L’ange Russe à La Seine Musicale
Le Chœur Accentus, silencieux et concentré, entre d’un pas martial, tout de noir vêtu. Il s’installe en demi cercle. Suit l’impétueux chef, d’un pas décidé. Marc Korovitch se dirige vers ses troupes. D’une voix monodique, grave et profonde, sans prosodie, le « célébrant » célèbre. Les bras du chef de chœur se lèvent et la magie opère.
Cette liturgie de Saint Jean de Chrysostome compose la première partie de ce programme et propose un chœur mixte a cappella. Écrite dans l’année 1878 par Piotr Ilitch Tchaïkovski, dans une période de pleine effervescence avec sa Quatrième Symphonie, il s’exerce à ce style vocal a cappella qui n’est pas à proprement parler sa forme d’écriture de prédilection. Habitué aux contraintes de l’écriture, il explore avec génie cet art nouveau. La musique est grave, solennelle et majestueuse. Les gesticulations extraordinaires du chef font pénétrer l'auditoire dans cette œuvre, avec force et détermination, pour son plus grand bonheur.
Saint Jean Chrysostome
Sur les 40 minutes que dure cette Liturgie, le Chœur Accentus décide de n'extraire que quelques minutes seulement. Mais quelles minutes ! Le chœur crée par Laurence Equilbey il y a plus de vingt ans transmet une émotion intense alliant équilibre et beauté des voix. Petit bémol s’il en est, l'acoustique quoique parfaitement stable, accentue quelques fréquences hautes des voix de femmes, au bord de la saturation.
Deuxième tableau, comme soudé au premier pour garder l’unité, L’Ange scellé de Rodion Chtchedrine, œuvre inspirée du roman de Nikolaï Semenovitch Leskov (roman très populaire dans la Russie du XIXème siècle) se met en place lentement. À l’instar de Tchaïkovski et Rachmaninov, Chtchedrine voulait composer une œuvre liturgique. Créée à l’époque soviétique (1988), il fallait encore camoufler les intentions religieuses. Pour cette raison, il ajoute au chœur de trente-deux chanteurs deux voix d’enfants et un « svirèl » (instrument folklorique russe, pour l’occasion transformé en flûte traversière).
Chœur Accentus (© Alvaro Yanez)
Cette fois les choristes entrent de part et d’autre de la salle, dans le noir, pupitres éclairés.

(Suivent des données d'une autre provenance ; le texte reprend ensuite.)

(** * The user service of the Wavefront management API (user.go)

    A shallow embedding of [user.go]: the [User] and [NewUserRequest] records,
    the asymmetric JSON encoding of group membership
    ([UserGroupsWrapper.MarshalJSON] / [UnmarshalJSON]) and the five operations
    [Get], [Find], [Create], [Update], [Delete] run against a client
    collaborator whose calls are recorded in a trace.

    Conventions.
    - A Go pointer to a string is an [option string]; dereferencing [None]
      panics ([Panics]).
    - A Go slice is an [option (list A)]: [None] is the nil slice.
    - A byte slice given to or produced by [encoding/json] is represented by
      the JSON value it spells ([Text j]), or [Malformed] when it is not JSON
      text at all; number literals are integers.
    - A call of a collaborator (client, response stream, search) appends an
      event to the trace, and the collaborator answers as a function of the
      trace so far. *)

From Stdlib Require Import ZArith String Ascii DecimalString.
From stdpp Require Import base option list strings gmap.

Local Open Scope Z_scope.

(** ** JSON values and errors *)

#[local] Unset Elimination Schemes.
Inductive json : Type :=
| JNull
| JBool (b : bool)
| JNum (n : Z)
| JStr (s : string)
| JArr (items : list json)
| JObj (members : list (string * json)).
#[local] Set Elimination Schemes.

Inductive wire : Type :=
| Malformed
| Text (j : json).

(** Go [error] values: [fmt.Errorf], the two errors of [encoding/json] that
    decoding can give, and whatever a collaborator returns. *)
Inductive error : Type :=
| Errorf (msg : string)
| SyntaxError
| UnmarshalTypeError (Value : string) (GoType : string)
| Remote (code : Z).

(** The [Value] field of an [UnmarshalTypeError]. *)
Definition kind (j : json) : string :=
  match j with
  | JNull => "null"
  | JBool _ => "bool"
  | JNum _ => "number"
  | JStr _ => "string"
  | JArr _ => "array"
  | JObj _ => "object"
  end.
(** * CalendarEventExtractor: the ICS generator of [calendar_utils.py]

    A shallow embedding of [generate_ics] together with the parts of the
    Python runtime it relies on ([dict.get], [str.strip], [str],
    truthiness, [datetime.strptime] / [strftime], [pytz.timezone],
    [tz.localize]), followed by the properties of the generator.

    Conventions of the embedding:
    - Python values are the JSON-shaped values the generator receives
      ([pyval]); floats are left out.
    - Python [str] is modelled by [string].  The character classes
      (space, digit, letter case) are Python's on ASCII text; they say
      nothing reliable about a text with a character above 127, where
      Python follows the Unicode tables.  A statement whose truth
      depends on the class of a character of some text therefore carries
      the hypothesis that the text is ASCII ([is_ascii]).
    - Python [int] is [Z].
    - Exceptions are values of [exn]; a computation that prints and may
      raise lives in the monad [M] (lines printed so far, then a value or
      an exception). *)

From Stdlib Require Import String Ascii List ZArith Lia Bool DecimalString.
From stdpp Require Import gmap strings.
Import ListNotations.

#[local] Open Scope string_scope.
#[local] Open Scope Z_scope.
#[local] Arguments String.append !_ _ / : simpl nomatch.

(* ================================================================== *)
(** * Characters and strings *)
(* ================================================================== *)

Module PyStr.

Definition code (c : ascii) : Z := Z.of_N (N_of_ascii c).
Definition chr (n : Z) : ascii := ascii_of_N (Z.to_N n).

Definition nl : string := String "010"%char "".
Definition dquote : ascii := "034"%char.
Definition squote : ascii := "039"%char.
Definition backslash : ascii := "092"%char.
(** * Password generator and strength scorer

    A shallow embedding of [generatePassword] and
    [calculatePasswordStrength] (the password utilities module that the
    [PasswordGenerator] component imports), with the properties the
    specification states about them.

    Data.  A JavaScript string is a sequence of code units; it is modelled
    as a [list ascii], a code unit being one of the 256 values below
    U+0100 (the Latin-1 range, which holds every character the module
    writes itself).  JavaScript numbers that hold lengths and scores are
    integers here ([Z]).

    Effects.  [Math.random] is the only effect.  The values it will return
    are an explicit stream of rationals, threaded through the generator by
    a small state monad. *)

From Stdlib Require Import ZArith QArith Qround List Ascii String Bool Lia.
From Stdlib Require Import Permutation.
Import ListNotations.

Local Open Scope Z_scope.
Local Open Scope bool_scope.

(** ** JavaScript strings *)

Definition jsString : Type := list ascii.

(** A string literal of the source. *)
Definition str (s : string) : jsString := list_ascii_of_string s.

(** The code unit of a character, as a number. *)
Definition code (c : ascii) : Z := Z.of_N (N_of_ascii c).

(** [lo <= c <= hi] on code units: a range [lo-hi] of a regular
    expression's character class. *)
Definition inRange (lo hi : Z) (c : ascii) : bool :=
  (lo <=? code c) && (code c <=? hi).

(** [s.length] *)
Definition strlen (s : jsString) : Z := Z.of_nat (List.length s).

(** ** The regular expressions of the source, as matchers *)

(** [/[a-z]/] on one character. *)
Definition re_lower (c : ascii) : bool := inRange 97 122 c.
(** [/[A-Z]/] on one character. *)
Definition re_upper (c : ascii) : bool := inRange 65 90 c.
(** [/\d/] on one character: the ten ASCII digits. *)
Definition re_digit (c : ascii) : bool := inRange 48 57 c.

(** The members of the class [[!@#$%^&*()_+\-=\[\]{}|;:,.<>?]], escapes
    resolved. *)
Definition re_symbol_members : jsString := str "!@#$%^&*()_+-=[]{}|;:,.<>?".

Definition mem (c : ascii) (s : jsString) : bool :=
  existsb (Ascii.eqb c) s.

Definition re_symbol (c : ascii) : bool := mem c re_symbol_members.

(** [/[a-zA-Z0-9]/] on one character; the source uses its complement,
    [/[^a-zA-Z0-9]/g]. *)
Definition re_alnum (c : ascii) : bool :=
  re_lower c || re_upper c || re_digit c.

(** [/C/.test(s)] for a one-character class [C]: some character of [s]
    is in the class. *)
Definition test_class (cls : ascii -> bool) (s : jsString) : bool :=
  existsb cls s.

(** Line terminators: LF and CR (U+2028 and U+2029 lie outside the
    modelled range).  The pattern [.] of a regular expression without
    the [s] flag matches every character but these. *)
Definition isLineTerminator (c : ascii) : bool :=
  (code c =? 10) || (code c =? 13).

Definition re_dot (c : ascii) : bool := negb (isLineTerminator c).

(** [/(.)\1{2,}/.test(s)]: at some position a character matched by [.]
    is followed by at least two more copies of itself. *)
Fixpoint test_repeats (s : jsString) : bool :=
  match s with
  | c1 :: ((c2 :: c3 :: _) as t) =>
      (re_dot c1 && Ascii.eqb c2 c1 && Ascii.eqb c3 c1) || test_repeats t
  | _ => false
  end.

(** Canonicalize of a regular expression with the [i] flag and without
    the [u] flag: the character's upper case, unless that is not a single
    code unit or maps a character from U+0080 up to one below it.  On
    a-z it gives A-Z; every other character below U+0080 is unchanged;
    a character from U+0080 up stays at U+0080 or above, so it never
    meets the canonical form of a pattern character of the source, all
    of which are ASCII, and is left as it is here. *)
Definition canonicalize (c : ascii) : ascii :=
  if re_lower c then ascii_of_N (Z.to_N (code c - 32)) else c.

(** The pattern, a literal, matches at the start of [s], characters
    compared after [canonicalize]. *)
Fixpoint matchHere_i (pat s : jsString) : bool :=
  match pat, s with
  | [], _ => true
  | _ :: _, [] => false
  | p :: pat', c :: s' =>
      Ascii.eqb (canonicalize p) (canonicalize c) && matchHere_i pat' s'
  end.

(** [/(a1|a2|...)/i.test(s)]: some alternative matches at some position. *)
Fixpoint test_alternatives_i (alts : list jsString) (s : jsString) : bool :=
  existsb (fun pat => matchHere_i pat s) alts
  || match s with
     | [] => false
     | _ :: s' => test_alternatives_i alts s'
     end.

(** The alternatives of the [hasSequences] pattern, in source order. *)
Definition sequencePatterns : list jsString :=
  map str
    ["abc"; "bcd"; "cde"; "def"; "efg"; "fgh"; "ghi"; "hij"; "ijk"; "jkl";
     "klm"; "lmn"; "mno"; "nop"; "opq"; "pqr"; "qrs"; "rst"; "stu"; "tuv";
     "uvw"; "vwx"; "wxy"; "xyz";
     "012"; "123"; "234"; "345"; "456"; "567"; "678"; "789"]%string.

(** ** String methods *)

(** [s.toLowerCase()] on one code unit below U+0100: A-Z, and the
    Latin-1 capitals U+00C0-U+00D6 and U+00D8-U+00DE, move up by 32. *)
Definition toLowerCaseChar (c : ascii) : ascii :=
  if re_upper c || inRange 192 214 c || inRange 216 222 c
  then ascii_of_N (Z.to_N (code c + 32))
  else c.

Definition toLowerCase (s : jsString) : jsString := map toLowerCaseChar s.

(** [sub] is a prefix of [s]. *)
Fixpoint startsWith (sub s : jsString) : bool :=
  match sub, s with
  | [], _ => true
  | _ :: _, [] => false
  | p :: sub', c :: s' => Ascii.eqb p c && startsWith sub' s'
  end.

(** [s.includes(sub)] *)
Fixpoint includes (s sub : jsString) : bool :=
  startsWith sub s
  || match s with
     | [] => false
     | _ :: s' => includes s' sub
     end.

(** WhiteSpace and LineTerminator code units below U+0100: TAB, LF, VT,
    FF, CR, SP and NBSP. *)
Definition isWhiteSpace (c : ascii) : bool :=
  inRange 9 13 c || (code c =? 32) || (code c =? 160).

Fixpoint trimStart (s : jsString) : jsString :=
  match s with
  | [] => []
  | c :: s' => if isWhiteSpace c then trimStart s' else s
  end.

Definition trimEnd (s : jsString) : jsString := rev (trimStart (rev s)).

(** [s.trim()] *)
Definition trim (s : jsString) : jsString := trimEnd (trimStart s).

(** [s.replace(/C/g, '')] for a one-character class [C]: the characters
    the class matches are dropped. *)
Definition replace_class_empty (cls : ascii -> bool) (s : jsString) : jsString :=
  filter (fun c => negb (cls c)) s.

(** [s.substring(0, n)]: a negative [n] counts as 0, one past the end as
    the length. *)
Definition substring0 (s : jsString) (n : Z) : jsString :=
  firstn (Z.to_nat n) s.

(** Truthiness of a string: it is not empty. *)
Definition truthy (s : jsString) : bool :=
  match s with [] => false | _ :: _ => true end.

(** ** Character sets *)

Module CHARACTER_SETS.

Definition lowercase : jsString := str "abcdefghijklmnopqrstuvwxyz".
Definition uppercase : jsString := str "ABCDEFGHIJKLMNOPQRSTUVWXYZ".
Definition numbers : jsString := str "0123456789".
Definition symbols : jsString := str "!@#$%^&*()_+-=[]{}|;:,.<>?".

End CHARACTER_SETS.

(** ** The strength scorer *)

(** The [options] object handed to both functions. *)
Record Options : Type := mkOptions {
  useLower : bool;
  useUpper : bool;
  useNumber : bool;
  useSymbol : bool
}.

Record Analysis : Type := mkAnalysis {
  a_length : Z;
  hasLower : bool;
  hasUpper : bool;
  hasNumber : bool;
  hasSymbol : bool;
  hasRepeats : bool;
  hasSequences : bool;
  (** [keyword && ...]: the empty keyword itself when the keyword is
      empty, which is falsy; the flag keeps its truth value. *)
  hasKeyword : bool;
  keywordLength : Z
}.

Inductive Strength : Type := VeryWeak | Weak | Fair | Good | Strong.

Inductive Emoji : Type := RedCircle | OrangeCircle | YellowCircle | GreenCircle.

Inductive Color : Type := danger | warning | success.

(** The text of the [strength] field. *)
Definition strengthText (t : Strength) : string :=
  match t with
  | VeryWeak => "Very Weak"
  | Weak => "Weak"
  | Fair => "Fair"
  | Good => "Good"
  | Strong => "Strong"
  end.

Record Report : Type := mkReport {
  score : Z;
  strength : Strength;
  emoji : Emoji;
  color : Color;
  analysis : Analysis
}.

Definition analyse (password keyword : jsString) : Analysis :=
  {| a_length := strlen password;
     hasLower := test_class re_lower password;
     hasUpper := test_class re_upper password;
     hasNumber := test_class re_digit password;
     hasSymbol := test_class re_symbol password;
     hasRepeats := test_repeats password;
     hasSequences := test_alternatives_i sequencePatterns password;
     hasKeyword :=
       truthy keyword && includes (toLowerCase password) (toLowerCase keyword);
     keywordLength := if truthy keyword then strlen keyword else 0 |}.

(** [if (c) score += d;] *)
Definition addIf (c : bool) (d : Z) (score : Z) : Z :=
  if c then score + d else score.

(** The score before it is clamped: the statements of the source in
    their order, from [let score = 0]. *)
Definition rawScore (a : Analysis) : Z :=
  let score := 0 in
  let score := addIf (8 <=? a_length a) 5 score in
  let score := addIf (12 <=? a_length a) 5 score in
  let score := addIf (16 <=? a_length a) 5 score in
  let score := addIf (20 <=? a_length a) 5 score in
  let score := addIf (hasLower a) 2 score in
  let score := addIf (hasUpper a) 2 score in
  let score := addIf (hasNumber a) 2 score in
  let score := addIf (hasSymbol a) 3 score in
  let score := addIf (hasKeyword a) (Z.min 3 (keywordLength a)) score in
  let score := addIf (hasRepeats a) (-3) score in
  let score := addIf (hasSequences a) (-2) score in
  let score := addIf (a_length a <? 8) (-10) score in
  score.

(** The [if (score < 10) ... else if ... else] chain: [strength],
    [emoji] and [color] for a score. *)
Definition strengthLevel (score : Z) : Strength * Emoji * Color :=
  if score <? 10 then (VeryWeak, RedCircle, danger)
  else if score <? 20 then (Weak, OrangeCircle, warning)
  else if score <? 30 then (Fair, YellowCircle, warning)
  else if score <? 40 then (Good, GreenCircle, success)
  else (Strong, GreenCircle, success).

Definition calculatePasswordStrength
    (password : jsString) (options : Options) (keyword : jsString) : Report :=
  let analysis := analyse password keyword in
  let score := rawScore analysis in
  let score := Z.max 0 (Z.min 50 score) in
  let '(strength, emoji, color) := strengthLevel score in
  mkReport score strength emoji color analysis.

(** ** Randomness *)

(** The values the coming calls of [Math.random] return, in order. *)
Definition Rand : Type := nat -> Q.

(** [Math.random] returns a number in the interval [0, 1). *)
Definition validRand (g : Rand) : Prop :=
  forall i : nat, (0 <= g i)%Q /\ (g i < 1)%Q.

(** Computations that draw random numbers. *)
Definition M (A : Type) : Type := Rand -> A * Rand.

Definition ret {A : Type} (a : A) : M A := fun g => (a, g).

Definition bind {A B : Type} (m : M A) (k : A -> M B) : M B :=
  fun g => let (a, g') := m g in k a g'.

Notation "x <- m ;; k" := (bind m (fun x => k))
  (at level 61, m at next level, right associativity).

Definition Math_random : M Q :=
  fun g => (g 0%nat, fun i => g (S i)).

Definition Math_floor (q : Q) : Z := Qfloor q.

Comme de petits lampions, ils avancent sereinement vers la scène rejoindre leur chef et la flûtiste, statufiés au fond du plateau. L'éclairage tout en subtilité montre la solennité de ce qui va se passer. Mathilde Calderini (flûtiste très talentueuse, avec un son chaud puissant et parfaitement bien centré) assise sur le piédestal du chef, attend son tour. Elle se déplacera tout au long de cet Ange scellé avec une marche presque nuptiale, entonnant de-ci de-là sa mélopée flûtée et travaillée. La mise en scène est plus complexe, la musique aussi, la symbolique également, d’autant que cette mise en scène s’adjoint une danseuse, comme pour sculpter davantage le message sous-jacent de cette œuvre. Clarissa Gehring, danseuse allemande, très ciselée, presque noueuse, se lance dans une chorégraphie tortueuse et torturée. Il faut bien admettre que la musique n’est pas d’une grande gaîté, l’austérité orthodoxe imposant une ascèse parfaitement illustrée dans les contorsions du corps que le chorégraphe Lars Scheibner a souhaitées. Les dessins sont répétitifs, suivant le texte pas-à-pas. Malgré son corps puissant et musclé, Clarissa Gehring dévoile une grande légèreté et finesse d’expression.
Les deux enfants composant ce récit arrivent enfin. Très impressionnés et la voix moins assurée, ils chantent d’un timbre cristallin et surréaliste.
Cette œuvre musicale sans réelle forme, uniquement dévouée à la liturgie orthodoxe et à la gloire de Dieu, finit par un « Notre Père » musical. Les soubresauts du chef entraînent inexorablement l'auditoire et le chœur jusqu'à la fin de cette messe, allant chercher jusqu’au bout de chaque souffle l’expression sacrée.